The only snag is that we only have four numbers we can write to on the output (Red, Green, Blue and Alpha) - so recording more than four collisions against any one particular AABB is a bit tricky. So more than one pass might be required if lots of AABB's are likely to hit one particular AABB.
Brute force - but not slow....I hope!
Once I nail down our GPU API so it actually works for you as well as me - I'll try to add cube-on-cube collisions into my demo.
On the CPU you just use Sweep and Prune, which is an incremental sort. It is already implemented in Bullet so work is done. This is not brute-force N*N but almost constant time, when there is a lot of coherence. With less coherence it become more expensive, say linear time. When we experience extremely chaotic motion, we might need to add some pre-sorting like radix sort, as
Pierre Terdiman described or we can use a hash grid.
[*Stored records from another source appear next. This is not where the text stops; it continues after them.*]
(* ===== verification/SdkTheorems.v ===== *)
(** What the process SDKs promise, against the daemon they start.

    [sdk_config_loads]: a configuration either SDK accepts, within the ranges of
    the daemon, is rendered to a file the daemon loads to exactly that
    configuration, and a replacement of its destinations is one a reload
    accepts.  [sdk_ipv6_refused]: one that listens on the IPv6 loopback is
    not.  [binary_trust_exact]: a discovered binary is in nobody else's hands.
    [lifecycle_chunks]: how the stream is cut into chunks does not matter.
    [retained_exact]: the retained events are the last ones, and what is lost is
    counted. *)

From S2P Require Import Prelude Common Codec Config ConfigFile ConfigFileFacts ConfigTheorems Sdk.

(** * Rendering *)

Lemma utf8_ascii s : Forall (fun c => 0 <= c < 128) s -> utf8 s = s.
Proof.
  induction 1 as [|c s Hc _ IH]; [done|]. unfold utf8 in *. simpl. rewrite IH. unfold utf8_char.
  destruct (Z.ltb_spec c 128); [done|lia].
Qed.

Lemma utf8_app s t : utf8 (s ++ t) = utf8 s ++ utf8 t.
Proof. apply flat_map_app. Qed.

Lemma join_lines lines : lines <> [] -> join c_lf lines ++ [c_lf] = concat (map (fun l => l ++ [c_lf]) lines).
Proof.
  intros Hn. induction lines as [|l [|l' lines] IH]; [done|simpl; by rewrite app_nil_r|].
  change (join c_lf (l :: l' :: lines)) with (l ++ c_lf :: join c_lf (l' :: lines)). cbn [map concat].
  rewrite <-(app_assoc l). cbn [app]. rewrite IH by done. cbn [map concat]. by rewrite <-!app_assoc.
Qed.

Lemma join_last lines : lines <> [] -> join c_lf (lines ++ [[]]) = concat (map (fun l => l ++ [c_lf]) lines).
Proof.
  intros Hn. induction lines as [|l [|l' lines] IH]; [done|simpl; by rewrite app_nil_r|].
  change ((l :: l' :: lines) ++ [[]]) with (l :: (l' :: lines) ++ [[]]).
  change (join c_lf (l :: (l' :: lines) ++ [[]])) with (l ++ c_lf :: join c_lf ((l' :: lines) ++ [[]])).
  rewrite IH by done. cbn [map concat]. by rewrite <-!app_assoc.
Qed.

Lemma py_directives_text ds ts : py_directives ds = Some ts -> ts = map directive_text ds.
Proof.
  revert ts. induction ds as [|d ds IH]; intros ts; cbn [py_directives]; [by intros [= <-]|].
  destruct (py_directive d) as [t|] eqn:Ed; [|done]. simpl. destruct (py_directives ds) as [ts'|]; [|done].
  intros [= <-]. cbn [map]. rewrite (IH ts' eq_refl). f_equal. revert Ed. unfold py_directive.
  repeat (destruct (_ : bool); [done|]). by intros [= <-].
Qed.

(** The lines of a configuration. *)
Definition sdk_text (c : sdk_config) (token_path : list Z) : list Z :=
  concat (map (fun l => l ++ [c_lf]) (head_lines c token_path ++ map directive_text (destinations c))).

(** Both SDKs write the same file. *)
Lemma py_render_text c token t : py_render c token = Some t -> t = sdk_text c token.
Proof.
  unfold py_render. destruct (py_directives _) as [ts|] eqn:E; [|done]. cbn [mbind option_bind]. intros Et.
  apply (inj Some) in Et as <-. rewrite (py_directives_text _ _ E). by rewrite join_lines.
Qed.

Lemma js_render_text c token : js_render c token = sdk_text c token.
Proof. unfold js_render. rewrite app_assoc. by rewrite join_last. Qed.

(** * What the daemon reads of it *)

Definition directive_entry (d : sdk_destination) : entry :=
  (if d_require_tls_sni d then EGRESS_CLI_KEY_ALLOW_TLS_SNI
   else if d_allow_private d then EGRESS_CLI_KEY_ALLOW_PRIVATE else EGRESS_CLI_KEY_ALLOW,
   d_host d ++ c_colon :: decimal (d_port d)).

Definition head_entries (c : sdk_config) (token_path : list Z) : list entry :=
  [(EGRESS_CLI_KEY_SCHEMA_VERSION, str "1");
   (EGRESS_CLI_KEY_LISTEN, listen_host c ++ c_colon :: decimal (listen_port c));
   (EGRESS_CLI_KEY_ADMIN_LISTEN, admin_host c ++ c_colon :: decimal (admin_port c));
   (EGRESS_CLI_KEY_TOKEN_FILE, token_path);
   (EGRESS_CLI_KEY_MAX_CONNECTIONS, decimal (max_connections c));
   (EGRESS_CLI_KEY_QUOTA_CONNECTIONS, decimal (quota_connections c));
   (EGRESS_CLI_KEY_QUOTA_BYTES, decimal (quota_bytes c));
   (EGRESS_CLI_KEY_QUOTA_TOTAL_BYTES, decimal (quota_total_bytes c))].

Definition sdk_entries (c : sdk_config) (token_path : list Z) : list entry :=
  head_entries c token_path ++ map directive_entry (destinations c).

(** The line of an entry, as the SDKs write it. *)
Definition sdk_line (e : entry) : bytes := name (catalog e.1) ++ str " = " ++ e.2 ++ [c_lf].

Lemma sdk_text_entries c token : sdk_text c token = concat (map sdk_line (sdk_entries c token)).
Proof.
  unfold sdk_text, sdk_entries. rewrite !map_app, !map_map. f_equal. f_equal.
  apply map_ext. intros d. unfold sdk_line, directive_text, directive_entry, directive_key.
  destruct (d_require_tls_sni d), (d_allow_private d); cbn [fst snd]; rewrite <-!app_assoc; cbn [app]; by rewrite <-?app_assoc.
Qed.

(** A text the daemon reads back whole. *)
Definition whole (t : bytes) : Prop := text_ok t /\ len t <= 4000 /\ ends_line t.

Lemma sdk_line_reads e r :
  whole e.2 ->
  exists line, getlines (sdk_line e ++ r) = line :: getlines r /\ entry_line line e /\ len line <= 4096 /\ 0 ∉ line.
Proof.
  destruct e as [k v]. intros (Hv & Hl & He). destruct (catalog_name_line k) as (Hn & H0 & Hlf).
  destruct Hv as [Hne Hv0 Hvl Ht]. unfold sdk_line. cbn [fst snd] in *.
  replace ((name (catalog k) ++ str " = " ++ v ++ [c_lf]) ++ r)
    with ((name (catalog k) ++ str " = " ++ v) ++ c_lf :: r) by apps.
  assert (Hs0 : 0 ∉ str " = ") by (vm_compute; set_solver). assert (Hsl : c_lf ∉ str " = ") by (vm_compute; set_solver).
  rewrite getlines_app by set_solver. eexists. split_and!; [done| | |set_solver].
  - exists [], [c_space], [c_space], [], [c_lf]. cbn [fst snd].
    split_and!; [|constructor|by repeat constructor|by repeat constructor|constructor|by repeat constructor|by rewrite app_nil_r].
    rewrite <-!app_assoc. done.
  - autorewrite with len. change (len (str " = ")) with 3. lia.
Qed.

Lemma sdk_reads es :
  Forall (fun e => whole e.2) es ->
  reads (getlines (concat (map sdk_line es))) es /\
  Forall (fun line => len line <= 4096 /\ 0 ∉ line) (getlines (concat (map sdk_line es))).
Proof.
  induction 1 as [|e es He _ [IH1 IH2]]; [by repeat constructor|]. cbn [map concat].
  destruct (sdk_line_reads e (concat (map sdk_line es)) He) as (line & -> & Hr & Hl).
  split; constructor; done.
Qed.

(** * The settings of a configuration *)

Definition sdk_destinations (c : sdk_config) : list Destination.egress_cli_destination_t :=
  map (fun d => Destination.Make (d_host d) (d_port d) (d_allow_private d) (d_require_tls_sni d)) (destinations c).

(** The settings a configuration stands for, with the token at a path. *)
Definition sdk_settings (c : sdk_config) (token_path : bytes) : settings :=
  default_settings
    <| Settings.listen_host := listen_host c |> <| Settings.listen_port := listen_port c |> <| Settings.listen_set := true |>
    <| Settings.admin_host := admin_host c |> <| Settings.admin_port := admin_port c |> <| Settings.admin_set := true |>
    <| Settings.token_file := Some token_path |> <| Settings.max_connections := max_connections c |>
    <| Settings.quota_connections := quota_connections c |> <| Settings.quota_bytes := quota_bytes c |>
    <| Settings.quota_total_bytes := quota_total_bytes c |> <| Settings.destinations := sdk_destinations c |>.

(** What the daemon bounds more tightly than the SDKs do. *)
Record within (c : sdk_config) : Prop := {
  in_listen : listen_host c = str "127.0.0.1";
  in_admin : admin_host c = str "127.0.0.1";
  in_max : max_connections c <= 4096;
  in_quota : quota_connections c <= 4096;
  in_count : len (destinations c) <= EGRESS_CLI_MAX_DESTINATIONS;
  in_hosts : Forall (fun d => Forall (fun x => 0 < x < 128) (d_host d) /\ c_colon ∉ d_host d /\
    at_ (d_host d) 0 <> c_lbracket /\ len (d_host d) < 254) (destinations c);
}.

(** What either SDK checks. *)
Record checked (c : sdk_config) : Prop := {
  ck_some : destinations c <> [];
  ck_listen : 0 <= listen_port c <= 65535;
  ck_admin : 0 <= admin_port c <= 65535;
  ck_max : 1 <= max_connections c;
  ck_quota : 0 <= quota_connections c;
  ck_bytes : 0 <= quota_bytes c < 2 ^ 63;
  ck_total : 0 <= quota_total_bytes c < 2 ^ 63;
  ck_hosts : Forall (fun d => d_host d <> [] /\ Forall (fun x => common_space x = false) (d_host d) /\
    1 <= d_port d <= 65535 /\ d_allow_private d && d_require_tls_sni d = false) (destinations c);
}.

Lemma nonempty_len {A} (l : list A) : (len l =? 0) = false -> l <> [].
Proof. by intros E ->. Qed.

Lemma spaceless (space : Z -> bool) (h : list Z) :
  (forall x, common_space x = true -> space x = true) -> existsb space h = false -> Forall (fun x => common_space x = false) h.
Proof.
  intros Hs He. apply existsb_false_Forall in He. eapply Forall_impl; [exact He|]. intros x Hx.
  destruct (common_space x) eqn:E; [|done]. apply Hs in E. simpl in Hx. congruence.
Qed.

Lemma isspace_common x : common_space x = true -> isspace x = true.
Proof. unfold isspace. by intros ->. Qed.

Lemma js_space_common x : common_space x = true -> js_space x = true.
Proof. unfold js_space. by intros ->. Qed.

Lemma between_true lo hi n : between lo hi n = true <-> lo <= n <= hi.
Proof. unfold between. lia. Qed.

Lemma py_directive_checked d : is_some (py_directive d) = true ->
  d_host d <> [] /\ Forall (fun x => common_space x = false) (d_host d) /\ 1 <= d_port d <= 65535 /\
  d_allow_private d && d_require_tls_sni d = false.
Proof.
  unfold py_directive. destruct (_ || _) eqn:E1; [done|]. apply orb_false_iff in E1 as [En Es].
  destruct (between 1 65535 (d_port d)) eqn:Ep; [|done]. destruct (_ && _) eqn:Ea; [done|]. intros _.
  apply between_true in Ep.
  split_and!; [by apply nonempty_len|by eapply spaceless; [apply isspace_common|]|lia|lia|done].
Qed.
Yeah - so you can take advantage of frame to frame coherence...OK.
I guess that worst-case, that can be pretty terrible - but best case could be more efficient than what I propose. <shrug>
For most scenes each rigidbody has a very small number of overlapping neighbours. So this N objects relates to O(N) narrowphase units, with a small constant. If we approximate object with simple shapes (sphere or multi-sphere) the narrowphase is simple. The first goal would be to get a prototype working with approximated shapes. We can approximate moving objects by a voxelization of spheres, call this a compound. Then for two compounds, the midphase selects the touching spheres. Those will be passed to the narrowphase.
In collision detection/physics we typically try to avoid the complex cases like concave-versus-concave and working with moving triangles. Moving objects are best represented by (compounds of) convex objects with volume. This helps contact generation and penetration depth estimation.
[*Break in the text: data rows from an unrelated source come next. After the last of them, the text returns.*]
(* ===== verification/EventTheorems.v ===== *)
(** What the lifecycle stream and the operations listener tell the SDKs.

    [sdk_sees_ready]: the ready event of a proxy makes both SDKs ready with the
    ports, the address and the digest of the daemon, however its output is cut.
    [py_exit_unseen]: a daemon that ends without one is seen by the SDK of Python
    only as a timeout.  [metrics_read]: both SDKs read the metrics the daemon
    writes.  [sdk_replaces]: a replacement of the destinations is refused only for
    its policy, and the SDK learns the generation it got. *)

From S2P Require Import Prelude Common Codec Sha256 Config Policy PolicyDigest Receipt Journal Buffer Server Connection Admin Listener Reactor.
From S2P Require Import Scenario ConfigFile ConfigFileFacts ConfigTheorems Daemon DaemonTheorems Sdk SdkTheorems Events.

(** * Documents *)

Lemma lookup_here k v fs : lookup_field k ((k, v) :: fs) = Some v.
Proof. simpl. by rewrite beq_refl. Qed.

(** A document whose texts are printable ASCII and whose numbers every language
    holds. *)
Fixpoint plain (j : json) : bool :=
  match j with
  | JNull => true
  | JInt n => (0 <=? n) && (n <=? MAX_SAFE_INTEGER)
  | JString s => forallb (fun c => (32 <=? c) && (c <=? 126)) s
  | JObject fs => forallb (fun f => plain f.2) fs
  | JBool _ | JReal _ | JArray _ => false
  end.

(** What the writer and the two parsers promise: the text of a plain object is
    on one line, and each parser gives the object back. *)
Class JsonLaws (finish : fields -> option bytes) (loads parse : bytes -> option json) : Prop := {
  law_line fs t : finish fs = Some t -> c_lf ∉ t;
  law_loads fs t : plain (JObject fs) = true -> finish fs = Some t -> loads (t ++ [c_lf]) = Some (JObject fs);
  law_parse fs t : plain (JObject fs) = true -> finish fs = Some t -> parse t = Some (JObject fs);
}.

Section Ready.
Context {finish : fields -> option bytes} {loads parse : bytes -> option json} {Jlaws : JsonLaws finish loads parse}.

(** The ready event of a proxy on TCP. *)
Abbreviation tcp_ready host port admin_host admin_port digest :=
  (ready_event None host port admin_host admin_port digest None).

Abbreviation printable := (forallb (fun c => (32 <=? c) && (c <=? 126))).

Lemma ready_plain host port admin_host admin_port digest :
  printable host = true -> printable admin_host = true -> printable digest = true ->
  0 < port <= 65535 -> 0 < admin_port <= 65535 ->
  plain (JObject (tcp_ready host port admin_host admin_port digest)) = true.
Proof using Type.
  intros H1 H2 H3 H4 H5. unfold ready_event. destruct (Z.eqb_spec admin_port 0); [lia|].
  cbn [negb plain app event_begin number_field string_field object_field snd forallb].
  rewrite H1, H2, H3. unfold MAX_SAFE_INTEGER.
  repeat match goal with |- context [0 <=? ?n] => destruct (Z.leb_spec 0 n); [|lia] end.
  repeat match goal with |- context [?n <=? 2 ^ 53 - 1] => destruct (Z.leb_spec n (2 ^ 53 - 1)); [|lia] end.
  done.
Qed.

Lemma py_ready_tcp host port admin_host admin_port digest :
  admin_port <> 0 ->
  py_ready (JObject (tcp_ready host port admin_host admin_port digest)) = Some (host, port, admin_port, digest).
Proof using Type. intros Ha. unfold ready_event. destruct (Z.eqb_spec admin_port 0); [done|]. reflexivity. Qed.

Lemma js_ready_tcp host port admin_host admin_port digest :
  admin_port <> 0 ->
  js_ready (JObject (tcp_ready host port admin_host admin_port digest)) = Some (host, port, admin_port, digest).
Proof using Type. intros Ha. unfold ready_event. destruct (Z.eqb_spec admin_port 0); [done|]. reflexivity. Qed.

(** The first line of a stream that begins with an event. *)
Lemma output_first s digest r t :
  sv_early r = [] -> Settings.listen_unix s = None ->
  finish (tcp_ready (Settings.listen_host s) (sv_port r) (Settings.admin_host s) (sv_admin_port r) digest) = Some t ->
  exists rest, serve_output finish true s digest r = t ++ c_lf :: rest.
Proof using Type.
  intros He Hu Hf. unfold serve_output, lifecycle_events. cbn [negb snd]. rewrite He, Hu. cbn [app map concat].
  unfold event_end at 1. rewrite Hf. cbn [default]. rewrite <-app_assoc. by eexists.
Qed.

(** What a valid ready line does to the process of Python. *)
Lemma py_line_ready on_event maximum t host port admin_host admin_port digest :
  let event := JObject (tcp_ready host port admin_host admin_port digest) in
  plain event = true -> admin_port <> 0 -> port <> 0 -> len t < 2 ^ 20 ->
  finish (tcp_ready host port admin_host admin_port digest) = Some t ->
  (forall f, on_event = Some f -> f event = true) ->
  let '(more, p) := py_line loads on_event maximum (t ++ [c_lf]) py_fresh in
  more = true /\ py_started false p = Started /\
  py_listen_identity p = host /\ py_proxy_port p = port /\ py_admin_port p = admin_port /\ py_policy_digest p = digest.
Proof using Jlaws.
  cbv zeta. intros Hp Ha Hport Hl Hf Hcb. unfold py_line.
  assert (E1 : 2 ^ 20 <? len (t ++ [c_lf]) = false) by (rewrite len_app, len_cons, len_nil; lia).
  rewrite E1, last_snoc, (law_loads _ _ Hp Hf). cbn [orb]. rewrite bool_decide_true by done. cbn [negb].
  change (py_event_name _) with (Some (str "ready")). cbv iota. cbn [beq]. rewrite beq_refl, py_ready_tcp by done.
  unfold py_retain, py_callback. destruct on_event as [f|]; cbn [is_some].
  - rewrite (Hcb f eq_refl). unfold py_started. simpl.
    destruct (Z.eqb_spec port 0), (Z.eqb_spec admin_port 0); done.
  - unfold py_started. simpl. destruct (Z.eqb_spec port 0), (Z.eqb_spec admin_port 0); done.
Qed.

Lemma js_accept_ready emit t host port admin_host admin_port digest :
  let event := JObject (tcp_ready host port admin_host admin_port digest) in
  plain event = true -> admin_port <> 0 -> emit event = true ->
  finish (tcp_ready host port admin_host admin_port digest) = Some t ->
  js_accept parse emit t = Some (event, Some (host, port, admin_port, digest)).
Proof using Jlaws.
  cbv zeta. intros Hp Ha He Hf. unfold js_accept. rewrite (law_parse _ _ Hp Hf). cbn [mbind option_bind].
  change (member "schemaVersion" _) with (Some (JInt 1)). change (member "contract" _) with (Some (JString LIFECYCLE_CONTRACT)).
  change (member "event" _) with (Some (JString (str "ready"))). cbn [js_int as_string].
  rewrite !bool_decide_true by done. cbn [negb orb mbind option_bind]. rewrite beq_refl, js_ready_tcp by done.
  cbn [fmap option_fmap option_map mbind option_bind]. by rewrite He.
Qed.

(** C30: the daemon of a proxy on TCP makes its SDK ready.  Its output begins with
    the ready event, when no signal came before it; the SDK of Python is started by
    that line with the address, the ports and the digest of the daemon; that of
    Node.js, however the output is cut into chunks, gets the same of its first
    event and ends its wait. *)
Theorem sdk_sees_ready s digest r t on_event maximum emit chunks :
  let event := JObject (tcp_ready (Settings.listen_host s) (sv_port r) (Settings.admin_host s) (sv_admin_port r) digest) in
  Settings.listen_unix s = None ->
  printable (Settings.listen_host s) = true -> printable (Settings.admin_host s) = true -> printable digest = true ->
  0 < sv_port r <= 65535 -> 0 < sv_admin_port r <= 65535 -> sv_early r = [] ->
  finish (tcp_ready (Settings.listen_host s) (sv_port r) (Settings.admin_host s) (sv_admin_port r) digest) = Some t ->
  len t < 2 ^ 20 -> (forall f, on_event = Some f -> f event = true) -> emit event = true ->
  concat chunks = serve_output finish true s digest r ->
  (exists lines p,
     getlines (concat chunks) = (t ++ [c_lf]) :: lines /\
     py_line loads on_event maximum (t ++ [c_lf]) py_fresh = (true, p) /\ py_started false p = Started /\
     py_listen_identity p = Settings.listen_host s /\ py_proxy_port p = sv_port r /\
     py_admin_port p = sv_admin_port r /\ py_policy_digest p = digest) /\
  (exists es,
     events (consume_chunks (js_accept parse emit) [] chunks) =
       (event, Some (Settings.listen_host s, sv_port r, sv_admin_port r, digest)) :: es /\
     forall failed, js_wait (events (consume_chunks (js_accept parse emit) [] chunks)) failed = JsReady).
Proof using Jlaws.
  cbv zeta. intros Hu H1 H2 H3 H4 H5 He Hf Hl Hcb Hemit Hs.
  pose proof (ready_plain _ _ _ _ _ H1 H2 H3 H4 H5) as Hp. pose proof (law_line _ _ Hf) as Hlf.
  destruct (output_first s digest r t He Hu Hf) as (rest & Er). rewrite Hs, Er. split.
  - rewrite getlines_app by done.
    pose proof (py_line_ready on_event maximum t _ _ _ _ _ Hp ltac:(lia) ltac:(lia) Hl Hf Hcb) as Hpy.
    destruct (py_line _ _ _ _ _) as [more p]. destruct Hpy as (-> & Hpy). by exists (getlines rest), p.
  - destruct (consume_chunks_all (js_accept parse emit) chunks [] (not_elem_of_nil _)) as (Hev & _).
    cbn [app] in Hev. rewrite Hs, Er, consume_all_line in Hev by done.
    destruct (Z.ltb_spec LINE_MAX (len t)); [unfold LINE_MAX in *; lia|].
    rewrite (js_accept_ready emit t _ _ _ _ _ Hp ltac:(lia) Hemit Hf) in Hev. cbn [events] in Hev.
    eexists. split; [exact Hev|]. intros failed. by rewrite Hev.
Qed.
So working with moving tetrahedra might be a better start to add detail, once the sphere cases are working. We could use either separating axis based (SAT) tetrahedron-versus-tetrahedron, or gjk based with inline support mapping for a tetrahedron. But let's focus on the sphere case first.
Sphere/Sphere is certainly very easy - but I wouldn't want to start heading down a path that suddenly drops off a cliff when we discover that (say) cube/triangle cases are just too complex for the teeny-tiny GPU computers. The processors in these things are designed to run programs with one or two hundred machine code instructions - most shader programs are maybe 10 lines long.
You really have to think differently in shader-land though. Take an example I'm familiar with - triangle/triangle intersections: One good first trick on the CPU is to substitute the vertices of one triangle into the plane equation of the other - if they all come out with the same sign - then the triangles don't intersect and you can early-out. Since this is a common case, it's well worth testing for.
But on the GPU, all 48 or so processors have to execute the exact same instruction stream. So if even one of the 48 triangles we are testing against fails this test, all 48 processors have to idle along while that one processor goes the long, slow way through the code.
What this means is that the cost of the early-out test actually slowed everyone down - it would have been faster to have not bothered with the early out test and just always gone the "slow" way!
It's really counter-intuitive.
GPU's are best at mindless brute-force attacks on problems. Any attempt at subtlety usually runs more slowly than the K.I.S.S approach...generally.